Custom Connectors¶

Custom connectors let you write data providers in any language. The runtime parameter determines how Bundlebase loads and communicates with your connector:

Type	How It Works	Performance	Languages
`python`	In-process via PyO3	Zero-copy Arrow	Python
`ffi`	In-process via `dlopen` of a shared library	Zero-copy Arrow	Rust, Go, Java
`java`	Subprocess via `java -jar`	Serialized Arrow IPC	Java
`docker`	Subprocess via `docker run`	Serialized Arrow IPC	Any language
`ipc`	Subprocess via direct command execution	Serialized Arrow IPC	Any language

Internally, python and ffi run in-process (native mode) for zero-copy Arrow transfer. java, docker, and ipc run as subprocesses communicating over stdin/stdout.

Your source code is the same regardless of type — only the entry point differs. SDKs for Python, Go, Java, and Rust handle the protocol automatically.

Runtime URI Format Reference¶

When importing a connector, the FROM clause uses a runtime::entrypoint URI. This table shows the format for each runtime:

Runtime	URI Format	Example
`ipc`	`ipc::command`	`ipc::python my_module.py`
`ffi`	`ffi::path[:symbol]`	`ffi::libexample.so:my_func`
`python`	`python::module:Class`	`python::my_source:MyConnector`
`java`	`java::path.jar`	`java::connectors/my.jar`
`docker`	`docker::image:tag`	`docker::myorg/myconnector:latest`

Built-in Connectors¶

Bundlebase includes several built-in connectors that don't need to be imported:

Connector	Description
`remote_dir`	Files from a remote directory (S3, HTTP, etc.)
`ftp_directory`	Files from an FTP server
`sftp_directory`	Files from an SFTP server
`kaggle`	Datasets from Kaggle
`web_scrape`	Data scraped from web pages
`postgres`	Data from a PostgreSQL database

Use these directly with CREATE SOURCE — no IMPORT CONNECTOR step needed.

Overview¶

Custom connectors use a simple workflow:

Load the connector — defines a named connector
Create a source — creates a source instance from the connector
Fetch data — discovers and attaches data from the source

To remove or rename connectors:

Drop connector — removes the connector (or just a specific platform's entry)
Drop temp connector — removes runtime-only connector entries
Rename connector — renames a connector and updates associated sources
Rename temp connector — renames runtime-only connector entries

Choosing a Runtime¶

Use python when:

Your source is a Python class in the same project
You need maximum performance with zero serialization overhead
Note: requires IMPORT TEMP CONNECTOR since Python code can't be bundled

Use ffi when:

You have a compiled shared library (.so/.dylib/.dll) from Rust, Go, or Java
You need zero-copy performance with a portable, bundled source

Use java, docker, or ipc when:

You want process isolation (source crashes don't affect Bundlebase)
You're packaging your connector as a Docker image (docker)
You're running a Java JAR (java)
You're running any other executable (ipc)

Configuration¶

External Code Execution

Custom connectors that execute external code (Python native connectors, shared libraries, IPC subprocesses) require the allow_external_code configuration setting:

config = {"system": {"allow_external_code": "true"}}
bundle = bb.create("my/data", config=config)
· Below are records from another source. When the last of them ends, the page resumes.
Lemma patched_link p y : p ∈ patches →
  parent_link byID' (gp_SnapshotID p) y ↔ y ∈ node_natural byID (gp_SnapshotID p) ∨ (y ∈ gp_Parents p ∧ y ≠ "" ∧ y ≠ gp_SnapshotID p).
Proof.
  intros Hp. destruct (apply_patches_spec _ _ _ Hdistinct Happly) as [_ H]. destruct (H p Hp) as (s & s' & Hs & Ht & Hs').
  unfold parent_link, node_parents, node_natural. rewrite Hs', Hs. cbn [from_option].
  apply join_transition_Ok in Ht as (_ & _ & _ & _ & _ & _ & Ht). rewrite Ht. by rewrite (Hids _ _ Hs).
Qed.

Lemma unpatched_link x y : x ∉ gp_SnapshotID <$> patches → parent_link byID' x y ↔ parent_link byID x y.
Proof.
  intros Hx. destruct (apply_patches_spec _ _ _ Hdistinct Happly) as [H _]. unfold parent_link, node_parents. by rewrite H.
Qed.

Lemma natural_kept x y : y ∈ node_natural byID x → parent_link byID' x y.
Proof.
  intros Hy. destruct (decide (x ∈ gp_SnapshotID <$> patches)) as [(p & -> & Hp)%list_elem_of_fmap|Hx].
  - apply patched_link; [done|]. by left.
  - apply unpatched_link; [done|]. apply node_natural_elem in Hy as (s & Hs & Hy). apply node_parents_elem. exists s. auto.
Qed.
End patched.

(** ** A join loses nothing and closes no cycle *)

Lemma reaches_nonempty byID r x : reaches byID r x → x ≠ "".
Proof. intros [Hr H]. induction H as [|a b c [_ Hb] _ IH]; auto. Qed.

Lemma reaches_trans byID r x y : reaches byID r x → rtc (graph_edge byID) x y → reaches byID r y.
Proof. intros [? ?] ?. split; [done|]. by etransitivity. Qed.

Lemma Sorted_elem {A} (R : A → A → Prop) (P : A → Prop) l : Sorted R l → (∀ x, x ∈ l → P x) → Sorted (λ a b, R a b ∧ P a) l.
Proof.
  intros Hs HP. induction Hs as [|a l Hs IH Hd]; constructor; [apply IH; intros; apply HP; by right|].
  destruct Hd; constructor. split; [done|]. apply HP. left.
Qed.

(** The last element of a chain is above every other. *)
Lemma chain_above {A} (R : A → A → Prop) l t x : Sorted R l → last l = Some t → x ∈ l → rtc (λ a b, R b a) t x.
Proof.
  intros Hs Hl. revert x. induction l as [|a l IH]; [set_solver|]. intros x. apply Sorted_inv in Hs as [Hs Hd]. destruct l as [|b l].
  - injection Hl as ->. intros E%list_elem_of_singleton. rewrite E. constructor.
  - change (last (a :: b :: l)) with (last (b :: l)) in Hl. intros [->|Hx]%elem_of_cons; [|by apply IH].
    apply rtc_r with b; [apply IH; [done..|left]|by apply HdRel_inv in Hd].
Qed.

Section planned.
Context (graph : JoinGraph) (inp : JoinRequest) (segment : list string) (Hj : joinable graph inp segment).
#[local] Notation byID := (join_byID graph).
#[local] Notation plan := (join_plan graph inp segment).
#[local] Notation source := (jr_Source inp).
#[local] Notation target := (ref_Target (join_head graph inp)).

Lemma byID_ids x s : byID !! x = Some s → ss_ID s = x.
Proof. by intros [_ ?]%index_graph_lookup. Qed.

Lemma source_in_segment : source ∈ segment.
Proof. pose proof (jn_first _ _ _ Hj) as Hh. by apply head_Some_elem_of. Qed.

Lemma segment_tip : ∃ tip, last segment = Some tip ∧ tip ∈ segment.
Proof.
  pose proof source_in_segment as Hs. destruct (last segment) as [t|] eqn:E; [exists t; split; [done|]; by apply last_Some_elem_of|].
  apply last_None in E. rewrite E in Hs. set_solver.
Qed.

Lemma source_nonempty : source ≠ "".
Proof. apply content_hash_nonempty, Hj. Qed.

Lemma segment_nonempty x : x ∈ segment → x ≠ "".
Proof.
  pose proof (jn_attached _ _ _ Hj) as Ha. rewrite Forall_forall in Ha. intros [Hr|(r & _ & _ & Hr)]%Ha; by apply reaches_nonempty in Hr.
Qed.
Without this, CREATE SOURCE will fail with "External code execution is disabled".

Commands¶

IMPORT CONNECTOR¶

Creates a named connector. The connector definition is persisted into the bundle's commit history, making the bundle portable.

Async APISync APISQL

bundle = await bundle.import_connector(
    'acme.weather',
    'ipc::my_connector'
)

bundle.import_connector(
    'acme.weather',
    'ipc::my_connector'
)

IMPORT CONNECTOR acme.weather FROM 'ipc::my_connector'

Parameters:

Parameter	Type	Default	Description
`name`	`str`	(required)	Dot-separated connector name (e.g., `"acme.weather"`)
`from_`	`str`	(required)	Runtime URI in `runtime::entrypoint` format (e.g., `"ipc::my_connector"`, `"python::my_module:MyConnector"`)
`platform`	`str`	`"/"`	Target platform (e.g., `"linux/amd64"`, `"darwin/arm64"`, `"/"` for all)

Note

IMPORT CONNECTOR rejects runtime='python' because Python code cannot be serialized into the bundle. Use IMPORT TEMP CONNECTOR for Python connectors.
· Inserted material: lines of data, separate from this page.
(** Writes that keep an invariant: all of them were made when there was no error. *)
Lemma spec_perform_all (I : disk → Prop) ws d0 : (∀ d w, I d → w ∈ ws → I (commit d w)) → I d0 →
  spec (eq d0) (perform_all ws) (λ r d, I d ∧ (r = Ok tt → d = commit_all ws d0)) I.
Proof.
  revert d0. induction ws as [|w ws IH]; intros d0 Hw HI; cbn [perform_all].
  { apply spec_ret. by intros d <-. }
  apply (spec_bind _ _ _ (λ r d, I d ∧ (r = Ok tt → d = commit d0 w))).
  - apply spec_perform. intros d <-. assert (I (commit d0 w)) by (apply Hw; [done|left]). by split_and!.
  - intros []. intros d fs [Hd Heq]. rewrite (Heq eq_refl) in *. change (commit_all (w :: ws) d0) with (commit_all ws (commit d0 w)).
    apply (IH (commit d0 w)); [|done|done]. intros d' w' Hd' Hin. apply Hw; [done|by right].
  - by intros e d [Hd _].
Qed.

(** What happens when every write succeeds. *)
Lemma perform_all_calm ws d : perform_all ws d [] = Returned (Ok tt) (commit_all ws d) [].
Proof. revert d. induction ws as [|w ws IH]; intros d; [done|]. apply (IH (commit d w)). Qed.

Lemma perform_calm w d : perform w d [] = Returned (Ok tt) (commit d w) [].
Proof. done. Qed.

Lemma bind_calm {A B} (m : io A) (k : A → io B) d a d' : m d [] = Returned (Ok a) d' [] → (m ≫= k) d [] = k a d' [].
Proof. intros H. unfold mbind, io_bind, attempt. by rewrite H. Qed.

(** ** Lemmas: the images of a join *)

Definition log_add (log : list RefLogEntry) (e : RefLogEntry) : list RefLogEntry :=
  if existsb (λ x, same_entry x e) log then log else log ++ [e].

Definition join_log (j : fsJoinJournal) : list RefLogEntry :=
  (if (jj_ForkName j <>? "") && negb (jj_ForkExisted j) then [session_entry j] else []) ++ [branch_entry j].

(** The disk after a join: all its writes, and each log entry once. *)
Definition after_join (j : fsJoinJournal) (d : disk) : disk :=
  let d' := commit_all (forward_images j) d in
  MkDisk (dk_snapshots d') (dk_sessions d') (dk_branches d') (fold_left log_add (join_log j) (dk_reflog d)) None.

Lemma same_entry_refl e : same_entry e e = true.
Proof. unfold same_entry. by rewrite !bool_decide_true. Qed.

Lemma log_add_id log e : existsb (λ x, same_entry x e) log = true → log_add log e = log.
Proof. unfold log_add. by intros ->. Qed.

Lemma logged_id log es e : e ∈ es → log_add (fold_left log_add es log) e = fold_left log_add es log.
Proof.
  intros He. apply log_add_id. induction es as [|x es IH] using rev_ind; [set_solver|]. rewrite fold_left_app. cbn [fold_left].
  apply elem_of_app in He as [He| ->%list_elem_of_singleton].
  - specialize (IH He). unfold log_add at 1. case_match; [done|]. by rewrite existsb_app, IH.
  - unfold log_add at 1. case_match; [done|]. rewrite existsb_app. cbn. rewrite same_entry_refl. apply orb_true_r.
Qed.

Definition with_rest (d rest : disk) : disk :=
  MkDisk (dk_snapshots d) (dk_sessions d) (dk_branches d) (dk_reflog rest) (dk_journal rest).

Lemma commit_snapshots image l d : commit_all ((λ e, PutSnapshot (fj_ID e) (image e)) <$> l) d =
  with_rest (MkDisk (written image l (dk_snapshots d)) (dk_sessions d) (dk_branches d) [] None) d.
Proof. revert d. induction l as [|e l IH]; intros d; [by destruct d|]. cbn. unfold commit_all in IH. rewrite IH. by destruct d. Qed.

Lemma commit_all_app ws1 ws2 d : commit_all (ws1 ++ ws2) d = commit_all ws2 (commit_all ws1 d).
Proof. apply fold_left_app. Qed.

Lemma image_cases j w forward : w ∈ (if forward : bool then forward_images j else rollback_images j) →
  (∃ e, e ∈ jj_Snapshots j ∧ w = PutSnapshot (fj_ID e) (if forward then fj_After e else fj_Before e)) ∨
  (jj_ForkName j ≠ "" ∧ (w = PutSession (jj_ForkName j) (jj_ForkTip j) ∧ (forward = true ∨ jj_ForkExisted j = true) ∨
     w = RemoveSession (jj_ForkName j) ∧ jj_ForkExisted j = false)) ∨
  w = PutBranch (jj_Branch j) (jj_BranchID j) (if forward then jj_NewHead j else jj_ExpectedHead j).
Proof.
  assert (Hs : ∀ image (l : list fsJoinSnapshot), w ∈ ((λ e, PutSnapshot (fj_ID e) (image e)) <$> l) → ∃ e, e ∈ l ∧ w = PutSnapshot (fj_ID e) (image e)).
  { intros image l (e & -> & He)%list_elem_of_fmap. eauto. }
  destruct forward; unfold forward_images, rollback_images; rewrite !elem_of_app, list_elem_of_singleton; intros [H%Hs|[H| ->]]; auto.
  - right. left. destruct (bool_decide (jj_ForkName j = "")) eqn:E; [by apply elem_of_nil in H|]. bools. apply list_elem_of_singleton in H as ->. naive_solver.
  - left. destruct H as (e & He & ->). exists e. by rewrite elem_of_reverse in He.
  - right. left. destruct (bool_decide (jj_ForkName j = "")) eqn:E; [by apply elem_of_nil in H|]. bools. apply list_elem_of_singleton in H as ->.
    destruct (jj_ForkExisted j); naive_solver.
Qed.

Section images.
Context (j : fsJoinJournal) (d0 : disk).
#[local] Notation entries := (jj_Snapshots j).
Context (Hdistinct : NoDup (fj_ID <$> entries)).
Context (Hbefore : ∀ e, e ∈ entries → dk_snapshots d0 !! fj_ID e = Some (fj_Before e))
        (Hbranch : dk_branches d0 !! jj_Branch j = Some (jj_BranchID j, jj_ExpectedHead j))
        (Hfork : jj_ForkName j ≠ "" → dk_sessions d0 !! jj_ForkName j = if jj_ForkExisted j then Some (jj_ForkTip j) else None).

(** Every object and ref is as it was or as the join writes it. *)
Record mixed (d : disk) : Prop := {
  mx_snapshots : ∀ x, dk_snapshots d !! x = dk_snapshots d0 !! x ∨
    ∃ e, e ∈ entries ∧ x = fj_ID e ∧ dk_snapshots d !! x = Some (fj_After e);
  mx_sessions : ∀ n, dk_sessions d !! n = dk_sessions d0 !! n ∨
    (jj_ForkName j ≠ "" ∧ n = jj_ForkName j ∧ dk_sessions d !! n = Some (jj_ForkTip j));
  mx_branches : ∀ n, dk_branches d !! n = dk_branches d0 !! n ∨
    (n = jj_Branch j ∧ dk_branches d !! n = Some (jj_BranchID j, jj_NewHead j)) }.

Lemma mixed_start : mixed d0.
Proof. split; by left. Qed.

Lemma mixed_rest d rest : mixed d → mixed (with_rest d rest).
Proof. intros [H1 H2 H3]. by split. Qed.

(** An image that is written keeps this. *)
Lemma mixed_commit d w forward : mixed d → w ∈ (if forward : bool then forward_images j else rollback_images j) → mixed (commit d w).
Proof.
  intros [H1 H2 H3] Hw. apply image_cases in Hw as [(e & He & ->)|[(Hn & [(-> & Hf)|(-> & Hf)])| ->]]; destruct d as [snaps sess brs log jn];
    (split; cbn [commit dk_snapshots dk_sessions dk_branches] in *; [try exact H1|try exact H2|try exact H3]).
  - intros x. rewrite lookup_insert. case_decide as E; [subst x|apply H1]. destruct forward; [right; by exists e|left; by rewrite Hbefore].
  - intros n. rewrite lookup_insert. case_decide as E; [subst n; auto|apply H2].
  - intros n. rewrite lookup_delete. case_decide as E; [subst n; left; by rewrite Hfork, Hf|apply H2].
  - intros n. rewrite lookup_insert. case_decide as E; [subst n|apply H3]. destruct forward; [by right|left; by rewrite Hbranch].
Qed.

Lemma written_back d : mixed d → written fj_Before (reverse entries) (dk_snapshots d) = dk_snapshots d0.
Proof.
  intros [H1 _ _]. transitivity (written fj_Before (reverse entries) (dk_snapshots d0)).
  - apply written_agree; [by rewrite fmap_reverse, reverse_Permutation|]. intros x Hx. rewrite fmap_reverse, elem_of_reverse in Hx.
    destruct (H1 x) as [?|(e & He & -> & _)]; [done|]. destruct Hx. by apply list_elem_of_fmap_2.
  - apply written_id. intros e He. rewrite elem_of_reverse in He. by apply Hbefore.
Qed.

Lemma written_forth d : mixed d → written fj_After entries (dk_snapshots d) = written fj_After entries (dk_snapshots d0).
Proof.
  intros [H1 _ _]. apply written_agree; [done|]. intros x Hx. destruct (H1 x) as [?|(e & He & -> & _)]; [done|].
  destruct Hx. by apply list_elem_of_fmap_2.
Qed.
Connector names use a dot-separated namespace format. The part before the first dot is the namespace (e.g., acme in acme.weather). Choose a namespace that is unique to you or your organization — this prevents naming collisions when sharing bundles. For example:

mycompany.sales.crm — "mycompany" namespace
jdoe.weather.noaa — personal namespace
acme.weather — organization namespace

The name must contain exactly one dot.

You can call IMPORT CONNECTOR multiple times for different platforms on the same connector — the last call for a given platform wins. At runtime, Bundlebase selects the best match for the current OS/architecture.

IMPORT TEMP CONNECTOR¶

Creates a connector at runtime only — nothing is persisted into the bundle. Use this for runtime='python' in-process connectors. Works on both Bundle (read-only) and BundleBuilder.

Async APISync APISQL

bundle = await bundle.import_temp_connector(
    'acme.weather',
    'python::my_module:MyConnector'
)

bundle.import_temp_connector(
    'acme.weather',
    'python::my_module:MyConnector'
)

IMPORT TEMP CONNECTOR acme.weather FROM 'python::my_module:MyConnector'

Parameters: Same as IMPORT CONNECTOR, but the from_ parameter accepts all runtimes including python.

Temporary connectors take precedence over persisted connectors when both exist for the same platform. This is useful for development workflows where you want to test a Python connector locally before packaging it as a shared library or Docker image.

CREATE SOURCE¶

Creates a source instance from a connector. For built-in connectors (remote_dir, kaggle, etc.), this is a single step. For custom connectors, you must first IMPORT CONNECTOR or IMPORT TEMP CONNECTOR.

Async APISync APISQL

# Custom connector (no extra args)
bundle = await bundle.create_source('acme.weather')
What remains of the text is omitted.